Sebenarnya saya mau menceritakan hal ini kepada orang lain, tapi
kalau tidak kepada tuan penghulu kepada siapa lagi saya mengadu,” jawab
Abu Nawas. “Tadi malam saya ribut dengan istri saya, itu sebabnya saya
tidak mau pulang ke rumah.”
“Pucuk dicinta, ulam tiba,” pikir penghulu itu. “Kubiarkan Abu Nawas
tidur disini dan aku pergi kerumah Abu Nawas menemui istrinya, sudah
lama aku menaruh hati kepada perempuan cantik itu.”
“Hai Abu Nawas,” kata si penghulu, “Bolehkah aku menyelesaikan perselisihan dengan istrimu itu?”
“Silakan,” jawab Abu Nawas. “Hamba sangat berterima kasih atas kebaikan hati tuan.”
Maka pergilah penghulu ke rumah Abu Nawas dengan hati
berbungan-bunga, dan dengan wajah berseri-seri diketuknya pintu rumah
Abu Nawas. Begitu pintu terbuka ia langsung mengamit istri Abu Nawas dan
diajak duduk bersanding.
“Hai Adinda…” katanya. “Apa gunanya punya suami jahat dan melarat,
lagi pula Abu Nawas hidupnya tak karuan, lebih baik kamu jadi istriku,
kamu dapat hidup senang dan tidak kekurangan suatu apa.”
“Baiklah kalau keinginan tuan demikian,” jawab istri Abu awas.

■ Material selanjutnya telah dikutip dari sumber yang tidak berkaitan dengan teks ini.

(** Strict UTF-8 decoding (no overlong forms, no surrogates, nothing above
    U+10FFFF), used to read the string literals of the source file and as the
    codec of the example environment. *)
Fixpoint utf8_decode (bs : list N) : option str :=
  match bs with
  | [] => Some []
  | b0 :: t0 =>
    if b0 <? 128 then cons b0 <$> utf8_decode t0
    else if (194 <=? b0) && (b0 <? 224) then
      match t0 with
      | b1 :: t1 =>
        if is_cont b1
        then cons ((b0 - 192) * 64 + (b1 - 128)) <$> utf8_decode t1
        else None
      | _ => None
      end
    else if (224 <=? b0) && (b0 <? 240) then
      match t0 with
      | b1 :: b2 :: t2 =>
        let c := (b0 - 224) * 4096 + (b1 - 128) * 64 + (b2 - 128) in
        if is_cont b1 && is_cont b2 && (2048 <=? c) && negb (is_surrogate c)
        then cons c <$> utf8_decode t2
        else None
      | _ => None
      end
    else if (240 <=? b0) && (b0 <? 245) then
      match t0 with
      | b1 :: b2 :: b3 :: t3 =>
        let c := (b0 - 240) * 262144 + (b1 - 128) * 4096
                 + (b2 - 128) * 64 + (b3 - 128) in
        if is_cont b1 && is_cont b2 && is_cont b3
           && (65536 <=? c) && (c <=? 1114111)
        then cons c <$> utf8_decode t3
        else None
      | _ => None
      end
    else None
  end.

Definition bytes_of (s : string) : list N :=
  List.map Byte.to_N (list_byte_of_string s).

(** [u "..."] is the Python string written by that literal in a UTF-8
    source file. *)
Definition u (s : string) : str :=
  match utf8_decode (bytes_of s) with
  | Some cs => cs
  | None => []
  end.

(** [s.startswith(prefix)] *)
Fixpoint startswith (s prefix : str) : bool :=
  match prefix, s with
  | [], _ => true
  | _ :: _, [] => false
  | p :: prefix', c :: s' => (c =? p) && startswith s' prefix'
  end.

(** [sub in s]: some slice of [s] equals [sub]. *)
Fixpoint contains (s sub : str) : bool :=
  startswith s sub ||
  match s with
  | [] => false
  | _ :: s' => contains s' sub
  end.

(** [sub] occurs in [s] as a contiguous run of code points. *)
Definition Substring (sub s : str) : Prop :=
  exists pre post, s = pre ++ sub ++ post.

(** A lower-casing function that agrees with [str.lower] on text made of
    ASCII and Hangul code points; it instantiates the [lower] parameter in
    the examples. *)
Definition ascii_lower (s : str) : str :=
  List.map (fun c => if (65 <=? c) && (c <=? 90) then c + 32 else c) s.

End Str.

Import Str.

(** ** Python values *)

#[warnings="-register-all"]
Inductive pyval : Type :=
  | PNone
  | PBool (b : bool)
  | PInt (z : Z)
  | PFloat (bits : N)               (* an IEEE-754 binary64 pattern *)
  | PStr (s : str)
  | PList (l : list pyval)
  | PDict (d : gmap str pyval).

(** [d[k]] for a value that is a dict, [None] when it is not one or has no
    such key. *)
Definition field (v : pyval) (k : str) : option pyval :=
  match v with
  | PDict d => d !! k
  | _ => None
  end.

(** The key set of a dict value. *)
Definition keys (v : pyval) : gset str :=
  match v with
  | PDict d => dom d
  | _ => ∅
  end.

(** ** The classifier: [is_portfolio_question] *)

Module Classifier.

Definition portfolio_keywords : list str :=
  [ u "포트폴리오"; u "내 주식"; u "내 투자"; u "보유 주식"; u "투자 현황";
    u "내 계좌"; u "내 자산"; u "투자 성과"; u "수익률"; u "보유 종목" ].

Definition reason_related : str := u "포트폴리오 관련 키워드가 포함되어 있습니다.".
Definition reason_unrelated : str := u "포트폴리오 관련 키워드가 없습니다.".

Definition k_is_portfolio_related : str := u "is_portfolio_related".
Definition k_reason : str := u "reason".
Definition k_detected_keywords : str := u "detected_keywords".

Section WithLower.

(** [str.lower] of the Python runtime. *)
Variable lower : str -> str.

Definition is_portfolio_question (question : str) : pyval :=
  let question_lower := lower question in
  let is_related :=
    existsb (fun keyword => contains question_lower keyword) portfolio_keywords in
  let reason := if is_related then reason_related else reason_unrelated in
  PDict
    (<[ k_is_portfolio_related := PBool is_related ]>
     (<[ k_reason := PStr reason ]>
      (<[ k_detected_keywords :=
            PList (List.map PStr
                     (List.filter (fun kw => contains question_lower kw)
                                  portfolio_keywords)) ]> ∅))).

(** The two values the body computes from the lowered question (lines 50
    and 57 of the source), named so that statements can refer to them. *)
Definition related_flag (question : str) : bool :=
  existsb (fun keyword => contains (lower question) keyword) portfolio_keywords.

Definition detected (question : str) : list str :=
  List.filter (fun kw => contains (lower question) kw) portfolio_keywords.

End WithLower.

End Classifier.

(** ** Exceptions, results and recorded I/O *)

Inductive exn : Type :=
  | HTTPStatusError (status_code : Z)   (* httpx: response outside 2xx *)
  | RequestError                        (* httpx: no response obtained *)
  | FileNotFoundError
  | OSError                             (* any other failure of open/read *)
  | UnicodeDecodeError
  | JSONDecodeError
  | KeyError (msg : str)
  | TypeError
  | InvalidURL                          (* httpx: the URL does not parse *)
  | ValueError                          (* a name that cannot be handed to the
                                           OS or put on the wire: embedded NUL,
                                           UnicodeEncodeError *)
  | RecursionError                      (* json: nesting beyond the limit *)
  | AttributeError.

Inductive result (A : Type) : Type :=
  | Ok (a : A)
  | Raise (e : exn).
Arguments Ok {A} a.
Arguments Raise {A} e.

(** The calls the program makes to the outside, recorded whether or not the
    call gets as far as the network or the disk. *)
Inductive event : Type :=
  | HttpGet (url : str) (timeout : Z)   (* timeout in seconds *)
  | OpenRead (path : str).

(** A computation: the I/O it performed, and its value or the exception that
    ended it. *)
Definition io (A : Type) : Type := (list event * result A)%type.

Definition ret {A} (a : A) : io A := ([], Ok a).
Definition raise {A} (e : exn) : io A := ([], Raise e).
Definition lift {A} (r : result A) : io A := ([], r).

Definition bind {A B} (m : io A) (k : A -> io B) : io B :=
  match m with
  | (t, Ok a) => let '(t', r) := k a in (t ++ t', r)
  | (t, Raise e) => (t, Raise e)
  end.

Notation "x <- m ;; k" := (bind m (fun x => k))
  (at level 100, m at next level, right associativity).

Definition trace {A} (m : io A) : list event := fst m.
Definition outcome {A} (m : io A) : result A := snd m.

(** ** The world outside the process *)

(** What a path names: no file ([Absent], which is also the case of every
    path that cannot name a file at all), a file or directory that cannot be
    opened or read ([Unreadable]), or a file with its bytes. *)
Inductive file_state : Type :=
  | Absent
  | Unreadable
  | Contents (data : list byte).

Record response : Type := { status_code : Z; content : list byte }.

(** What [client.get] does with a URL: it refuses a URL that does not parse
    ([UrlRejected], httpx.InvalidURL) or that has a code point it cannot
    encode ([UrlUnencodable], UnicodeEncodeError) before sending anything, it
    fails to obtain a response ([NoResponse], the httpx.RequestError family),
    or it returns a response. *)
Inductive http_outcome : Type :=
  | NoResponse
  | Responded (resp : response)
  | UrlRejected
  | UrlUnencodable.

Record World : Type := {
  environ : gmap str str;                 (* os.environ *)
  files : str -> file_state;              (* the file system *)
  network : str -> Z -> http_outcome      (* url, timeout: what a GET yields *)
}.

(** Library functions the loader relies on: the text codec of
    [open(..., encoding="utf-8")], the one [Response.json] applies to a body,
    and [json.loads] on text. [json_loads] is [None] when [json.loads] raises;
    [loads_overflows] tells whether it then raises RecursionError (nesting
    beyond the interpreter's limit) instead of JSONDecodeError. *)
Record Codec : Type := {
  decode_utf8 : list byte -> option str;
  decode_body : list byte -> option str;
  json_loads : str -> option pyval;
  loads_overflows : str -> bool
}.

(** ** The loader and the lookup *)

Module Server.

Definition default_access_key_var : str := u "DEFAULT_ACCESS_KEY".
Definition fallback_access_key : str := u "user123".
Definition default_source_by_key : str := u "aa.json".
Definition default_source : str := u "https://jsonbin.io/689589fcf7e7a370d1f70914".
Definition key_error_prefix : str := u "존재하지 않는 access_key: ".
Definition http_timeout : Z := 20%Z.

(** [Response.is_success] *)
Definition is_success (r : response) : bool :=
  ((200 <=? status_code r) && (status_code r <=? 299))%Z.

(** [Response.raise_for_status] *)
Definition raise_for_status (r : response) : io unit :=
  if is_success r then ret tt else raise (HTTPStatusError (status_code r)).

(** [client.get(url)] on a client built with [timeout]. *)
Definition client_get (w : World) (timeout : Z) (url : str) : io response :=
  ([HttpGet url timeout],
   match network w url timeout with
   | NoResponse => Raise RequestError
   | Responded r => Ok r
   | UrlRejected => Raise InvalidURL
   | UrlUnencodable => Raise ValueError
   end).

(** A code point that can occur in a file name handed to the OS (POSIX,
    UTF-8 file-system encoding with the surrogateescape handler): not NUL,
    and no surrogate other than U+DC80..U+DCFF. *)
Definition fs_encodable (c : N) : bool :=
  negb (c =? 0) &&
  (negb (is_surrogate c) || ((56448 <=? c) && (c <=? 56575))).

(** The paths [open] accepts; any other path raises ValueError (embedded
    null byte) or its subclass UnicodeEncodeError, and names no file. *)
Definition path_ok (path : str) : bool := forallb fs_encodable path.

(** [open(path, "r", encoding="utf-8")] followed by reading the whole file;
    the bytes read are decoded by the caller. *)
Definition open_read (w : World) (path : str) : io (list byte) :=
  ([OpenRead path],
   match files w path with
   | Absent => if path_ok path then Raise FileNotFoundError else Raise ValueError
   | Unreadable => Raise OSError
   | Contents data => Ok data
   end).

(** [os.getenv(name, default)] *)
Definition getenv (w : World) (name default : str) : str :=
  match environ w !! name with
  | Some v => v
  | None => default
  end.

(** [not access_key] for a [str | None]. *)
Definition py_not (access_key : option str) : bool :=
  match access_key with
  | None => true
  | Some [] => true
  | Some (_ :: _) => false
  end.

Definition str_eqb (a b : str) : bool := bool_decide (a = b).

(** [key in data] for a string [key]. *)
Definition py_in (key : str) (data : pyval) : result bool :=
  match data with
  | PDict d => Ok (bool_decide (is_Some (d !! key)))
  | PList l =>
    Ok (existsb (fun v => match v with PStr s => str_eqb s key | _ => false end) l)
  | PStr s => Ok (contains s key)
  | PNone | PBool _ | PInt _ | PFloat _ => Raise TypeError
  end.

(** [data[key]] for a string [key]. *)
Definition py_getitem (data : pyval) (key : str) : result pyval :=
  match data with
  | PDict d =>
    match d !! key with
    | Some v => Ok v
    | None => Raise (KeyError key)
    end
  | _ => Raise TypeError
  end.

Section WithCodec.

Variable codec : Codec.

Definition loads (text : str) : io pyval :=
  match json_loads codec text with
  | Some v => ret v
  | None =>
    raise (if loads_overflows codec text then RecursionError else JSONDecodeError)
  end.

(** [resp.json()] *)
Definition response_json (r : response) : io pyval :=
  match decode_body codec (content r) with
  | Some text => loads text
  | None => raise UnicodeDecodeError
  end.

(** [json.load(f)] on the bytes of the opened file. *)
Definition json_load (data : list byte) : io pyval :=
  match decode_utf8 codec data with
  | Some text => loads text
  | None => raise UnicodeDecodeError
  end.

Definition is_url (source : str) : bool :=
  startswith source (u "http://") || startswith source (u "https://").

Definition _load_json (w : World) (source : str) : io pyval :=
  if is_url source then
    resp <- client_get w http_timeout source ;;
    _ <- raise_for_status resp ;;
    response_json resp
  else
    data <- open_read w source ;;
    json_load data.

Definition get_portfolio_by_key
    (w : World) (access_key : str) (source : option str) : io pyval :=
  let source := default default_source_by_key source in
  data <- _load_json w source ;;
  present <- lift (py_in access_key data) ;;
  if negb present
  then raise (KeyError (key_error_prefix ++ access_key))
  else lift (py_getitem data access_key).

(** The key [get_portfolio] hands to [get_portfolio_by_key]. *)
Definition lookup_key (w : World) (access_key : option str) : str :=
  if py_not access_key
  then getenv w default_access_key_var fallback_access_key
  else default [] access_key.

Definition get_portfolio
    (w : World) (access_key : option str) (source : option str) : io pyval :=
  let source := default default_source source in
  let access_key := lookup_key w access_key in
  get_portfolio_by_key w access_key (Some source).

End WithCodec.

End Server.

(** ** The classifier, operation by operation

    The body of [is_portfolio_question] as the interpreter runs it on an
    argument that need not be a string (the annotation is not enforced):
    every operation is one that can raise. *)

Module Dynamic.
Import Classifier.

(** [v.lower()]: a method of [str]; no other value here has the attribute. *)
Definition py_lower (lower : str -> str) (v : pyval) : result pyval :=
  match v with
  | PStr s => Ok (PStr (lower s))
  | _ => Raise AttributeError
  end.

Tak berapa lama kemudian terdengar pintu diketuk orng, ketukan itu
membuat penghulu belingsatan, “kemana aku harus bersembunyi ia bertanya
kepada nyonya rumah.
“Tuan penghulu….” Jawab istri Abu Nawas, “Silahkan bersembunyi di
dalam kandang itu,” ia lalu menunjuk kandang yang terletak di dalam
kamar Abu Nawas.
Tanpa pikir panjang lagi penghulu itu masuk ke dalam kandang itu dan
menutupnya dari dalam, sedangkan istri Abu Nawas segera membuka pintu,
sambil menengok ke kiri-kanan, Abu Nawas masuk ke dalam rumah.
“Hai Adinda, apa yang ada di dalam kandang itu.?” Tanya Abu Nawas.
“Tidak ada apa-apa,” jawab Istrinya. “Apa putih-putih itu?” tanya Abu
Nawas, lalu dilihatnya penghulu itu gemetar karena malu dan ketakutan.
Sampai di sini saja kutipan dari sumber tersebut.